HOW TO COMPLETE THIS TASK → Go through the material underneath and show every line where the string "fadd" occurs.

MATERIAL SUPPLIED →
(* ===== verification/ExasolCluster.v ===== *)
(** * exasol_cluster.py: an N-node BucketFS

    The one configuration every node shares, the passwords read back from it, the
    ports and addresses of the nodes, and how the cluster is waited for. *)

From stdpp Require Import sets.
From S2P Require Import Prelude PyHost PySim.

Module ExasolCluster.

Definition IMAGE : string := "docker.io/exasol/docker-db:2026.1.1".
Definition NETWORK : string := "exanet".
Definition SUBNET : string := "10.10.10.0/24".
Definition FIRST_NODE_ID : Z := 11.
Definition BUCKETFS : string := "bfsdefault".
Definition BUCKET : string := "default".
Definition CONTAINER_HTTP_PORT : Z := 2580.
Definition FIRST_HOST_PORT : Z := 2600.

Definition node_ids (count : Z) : list Z :=
  map (fun i => FIRST_NODE_ID + Z.of_nat i) (seq 0 (Z.to_nat count)).

Definition node_ip (node_id : Z) : string := "10.10.10." +:+ Z_to_string node_id.

Definition host_port (node_id : Z) : Z := FIRST_HOST_PORT + (node_id - FIRST_NODE_ID).

Definition node_label (node_id : Z) : string := "n" +:+ Z_to_string node_id.

Definition container (root : string) (node_id : Z) : string :=
  "exa-" +:+ path_name root +:+ "-" +:+ node_label node_id.

Definition node_root (root : string) (node_id : Z) : string := join_path root (node_label node_id).

Definition bucket_dir (root : string) (node_id : Z) : string :=
  fold_left join_path ["data"; "bucketfs"; BUCKETFS; ".dest"; BUCKET] (node_root root node_id).

Definition own_dir (root : string) (node_id : Z) : string :=
  fold_left join_path ["data"; "bucketfs"; BUCKETFS; BUCKET] (node_root root node_id).

Definition bucket_url (node_id : Z) : string :=
  "http://localhost:" +:+ Z_to_string (host_port node_id) +:+ "/" +:+ BUCKET.

(** ** The configuration file *)

(** What is left of [s] after the literal [lit]. *)
Fixpoint after_literal (lit s : string) : option string :=
  match lit, s with
  | EmptyString, _ => Some s
  | String a lit', String b s' => if decide (a = b) then after_literal lit' s' else None
  | String _ _, EmptyString => None
  end.

(** The longest run that is not white space, and what follows. *)
Fixpoint span_word (s : string) : string * string :=
  match s with
  | String c s' => if py_space c then ("", s) else let '(w, r) := span_word s' in (String c w, r)
  | EmptyString => ("", "")
  end.

(** [\\s*$] with [re.M]: the white space reaches a line end or the end. *)
Fixpoint blank_to_eol (s : string) : bool :=
  match s with
  | EmptyString => true
  | String c s' => bool_decide (c = NEWLINE) || (py_space c && blank_to_eol s')
  end.

(** [^\\s*FIELD\\s*=\\s*(\\S+)\\s*$] at one position. *)
Definition match_setting (field s : string) : option string :=
  match after_literal field (skip_blank s) with
  | None => None
  | Some r =>
      match skip_blank r with
      | String "=" r =>
          let '(w, rest) := span_word (skip_blank r) in
          if negb (String.eqb w "") && blank_to_eol rest then Some w else None
      | _ => None
      end
  end.

(** [re.search] with [re.M]: the leftmost line start that matches. *)
Fixpoint search_setting (field s : string) (line_start : bool) : option string :=
  match (if line_start then match_setting field s else None) with
  | Some w => Some w
  | None =>
      match s with
      | EmptyString => None
      | String c s' => search_setting field s' (bool_decide (c = NEWLINE))
      end
  end.

Definition find_setting (text field : string) : option string := search_setting field text true.

Section cluster.
Context {W : Type} `{Host W}.

Definition run (args : list string) : io W completed := subprocess_check args.

Definition ensure_network : io W unit :=
  let! existing := subprocess_run ["podman"; "network"; "exists"; NETWORK] in
  if returncode existing =? 0 then ret tt
  else run ["podman"; "network"; "create"; "--subnet"; SUBNET; NETWORK] ;;; ret tt.

Definition write_template (root : string) (count sync_period : Z) : io W string :=
  let template := join_path root "_template" in
  let! exists_ := path_exists template in
  when exists_ (rmtree template) ;;;
  mkdir (join_path template "etc") false ;;;
  run ["podman"; "run"; "--rm"; "--privileged";
       "--network"; NETWORK; "--ip"; node_ip FIRST_NODE_ID;
       "-v"; template +:+ ":/exa:Z";
       IMAGE;
       "init-sc"; "--template";
       "--num-nodes"; Z_to_string count;
       "--node-id"; Z_to_string FIRST_NODE_ID;
       "--no-db"; "--no-odirect"] ;;;
  let exaconf := join_path (join_path template "etc") "EXAConf" in
  run ["podman"; "run"; "--rm"; "--privileged";
       "-v"; template +:+ ":/exa:Z";
       "--entrypoint"; "/opt/exasol/cos-8.66.7/bin/exaconf";
       IMAGE;
       "modify-bucketfs";
       "--name"; BUCKETFS;
       "--http-port"; Z_to_string CONTAINER_HTTP_PORT;
       "--sync-period"; Z_to_string sync_period;
       "/exa/etc/EXAConf"] ;;;
  ret exaconf.

(** The text is decoded as it stands: the passwords are ASCII. *)
Definition read_passwords (exaconf : string) : io W (list (string * string)) :=
  let! text := read_text exaconf in
  for_fold [("read", "ReadPasswd"); ("write", "WritePasswd")] [] (fun kf out =>
    let '(key, field) := kf in
    match find_setting text field with
    | None => raise (RuntimeError ("no " +:+ field +:+ " in " +:+ exaconf))
    | Some encoded =>
        match b64decode encoded with
        | Some passwd => ret (Dict.set out key passwd)
        | None => raise (ValueError "base64")
        end
    end).

Definition start_node (root : string) (node_id : Z) (exaconf : string) : io W unit :=
  let etc := join_path (node_root root node_id) "etc" in
  mkdir_parents etc ;;;
  copyfile exaconf (join_path etc "EXAConf") ;;;
  subprocess_run ["podman"; "rm"; "-f"; container root node_id] ;;;
  run ["podman"; "run"; "-d";
       "--name"; container root node_id;
       "--privileged";
       "--hostname"; node_label node_id;
       "--network"; NETWORK; "--ip"; node_ip node_id;
       "-v"; node_root root node_id +:+ ":/exa:Z";
       "-p"; Z_to_string (host_port node_id) +:+ ":" +:+ Z_to_string CONTAINER_HTTP_PORT;
       IMAGE;
       "init-sc";
       "--num-nodes"; "0";
       "--node-id"; Z_to_string node_id;
       "--no-db"; "--no-odirect"] ;;;
  ret tt.

(** What BucketFS answers when it is up, authorised or not. *)
Definition answers_http (status : string) : bool :=
  existsb (String.eqb status) ["200"; "401"; "403"; "404"].

Definition probe_args (node_id : Z) : list string :=
  ["curl"; "-s"; "-o"; "/dev/null"; "-w"; "%{http_code}"; "--max-time"; "3";
   "http://localhost:" +:+ Z_to_string (host_port node_id) +:+ "/" +:+ BUCKET +:+ "/"].

Definition check_node (root : string) (node_id : Z) (pending : list Z) : io W (list Z) :=
  let name := container root node_id in
  let! inspect := subprocess_run ["podman"; "inspect"; "--format"; "{{.State.Status}}"; name] in
  if String.eqb (strip (stdout inspect)) "exited" then
    let! logs := subprocess_run ["podman"; "logs"; "--tail"; "20"; name] in
    raise (RuntimeError (name +:+ " exited during startup:" +:+ String NEWLINE ""
                         +:+ stdout logs +:+ stderr logs))
  else
    let! probe := subprocess_run (probe_args node_id) in
    ret (if answers_http (strip (stdout probe)) then discard node_id pending else pending).

Definition wait_ready (fuel : nat) (root : string) (ids : list Z) (deadline : float) : io W unit :=
  let! now := time_time in
  let end_ := fadd now deadline in
  let! pending := wait_pending fuel
    (fun pending => for_fold (sort_Z pending) pending (check_node root)) (float_of_Z 2) end_ (dedup ids) in
  if negb (bool_decide (pending = []))
  then raise (RuntimeError ("nodes not ready within " +:+ float_repr deadline +:+ "s: "
                            +:+ str_of_ints (sort_Z pending)))
  else ret tt.

Definition node_entry (root : string) (node_id : Z) : string * value :=
  (node_label node_id,
   VDict [("container", VStr (container root node_id));
          ("url", VStr (bucket_url node_id));
          ("bucket_dir", VStr (bucket_dir root node_id));
          ("own_dir", VStr (own_dir root node_id))]).

Definition up (fuel : nat) (root : string) (count sync_period : Z) (deadline : float) : io W record :=
  ensure_network ;;;
  mkdir_parents root ;;;
  let! exaconf := write_template root count sync_period in
  let ids := node_ids count in
  for_each ids (fun node_id => start_node root node_id exaconf) ;;;
  wait_ready fuel root ids deadline ;;;
  let! passwords := read_passwords exaconf in
  let! read := item passwords "read" in
  let! write := item passwords "write" in
  ret [("system", VStr "bucketfs"); ("nodes", VInt count); ("sync_period_ms", VInt sync_period);
       ("read_passwd", VStr read); ("write_passwd", VStr write);
       ("node", VDict (map (node_entry root) ids))].

Definition down (root : string) (count : Z) : io W unit :=
  for_each (node_ids count) (fun node_id =>
    subprocess_run ["podman"; "rm"; "-f"; container root node_id] ;;; ret tt).

(** What argparse makes of the command line. *)
Inductive cluster_args :=
| UpArgs (nodes : Z) (root : string) (sync_period : Z) (deadline : float)
| DownArgs (nodes : Z) (root : string).

Definition main (fuel : nat) (args : cluster_args) : io W Z :=
  match args with
  | UpArgs nodes root sync_period deadline =>
      let! info := up fuel root nodes sync_period deadline in
      print (json_indented 0 (VDict info))
  | DownArgs nodes root => down root nodes
  end ;;;
  ret 0.
End cluster.

Example setting_found :
  find_setting ("[BucketFS]" +:+ String NEWLINE ("   ReadPasswd = cmVhZA==  " +:+ String NEWLINE
                "WritePasswd=d3JpdGU=" )) "WritePasswd" = Some "d3JpdGU=".
Proof. vm_compute. reflexivity. Qed.

Example setting_commented :
  find_setting ("# WritePasswd = x" +:+ String NEWLINE "WritePasswd = a b") "WritePasswd" = None.
Proof. vm_compute. reflexivity. Qed.

(** ** Properties *)

Definition answered {W} `{Host W} (i : Z) : Prop :=
  exists w probe w', subprocess_run (probe_args i) w = (Ok probe, w') /\
    answers_http (strip (stdout probe)) = true.

Lemma probe_sound {W} `{Host W} root : check_sound (check_node root) answered.
Proof.
  intros i pending w pending' w'. unfold check_node, bind, ret, raise.
  destruct (subprocess_run _ w) as [[inspect|e|] w1]; [|done..].
  destruct (String.eqb _ _).
  - by destruct (subprocess_run _ w1) as [[l|e|] w2].
  - destruct (subprocess_run _ w1) as [[probe|e|] w2] eqn:E; [|done..].
    destruct (answers_http _) eqn:Es; intros [= <- <-]; [right|by left].
    split; [done|]. by exists w1, probe, w2.
Qed.

(** The cluster is ready when every node has answered HTTP. *)
Lemma wait_ready_answered {W} `{Host W} fuel root ids deadline w w' :
  wait_ready fuel root ids deadline w = (Ok tt, w') -> forall i, i ∈ ids -> answered i.
Proof.
  unfold wait_ready. unfold bind at 1. destruct (time_time w) as [[now|e|] w1]; [|done..].
  pose proof (wait_pending_awaited fuel (check_node root) answered (float_of_Z 2)
    (fadd now deadline) ids w1 (probe_sound root)) as Hp.
  unfold wp in Hp. unfold bind.
  destruct (wait_pending _ _ _ _ _ w1) as [[pending|e|] w2]; [|done..].
  destruct (bool_decide (pending = [])) eqn:E; [|done]. apply bool_decide_eq_true in E as ->.
  intros _ i Hi. destruct (Hp i Hi) as [Hin|]; [by apply elem_of_nil in Hin|done].
Qed.

End ExasolCluster.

FINAL ANSWER →
  let end_ := fadd now deadline in
    (fadd now deadline) ids w1 (probe_sound root)) as Hp.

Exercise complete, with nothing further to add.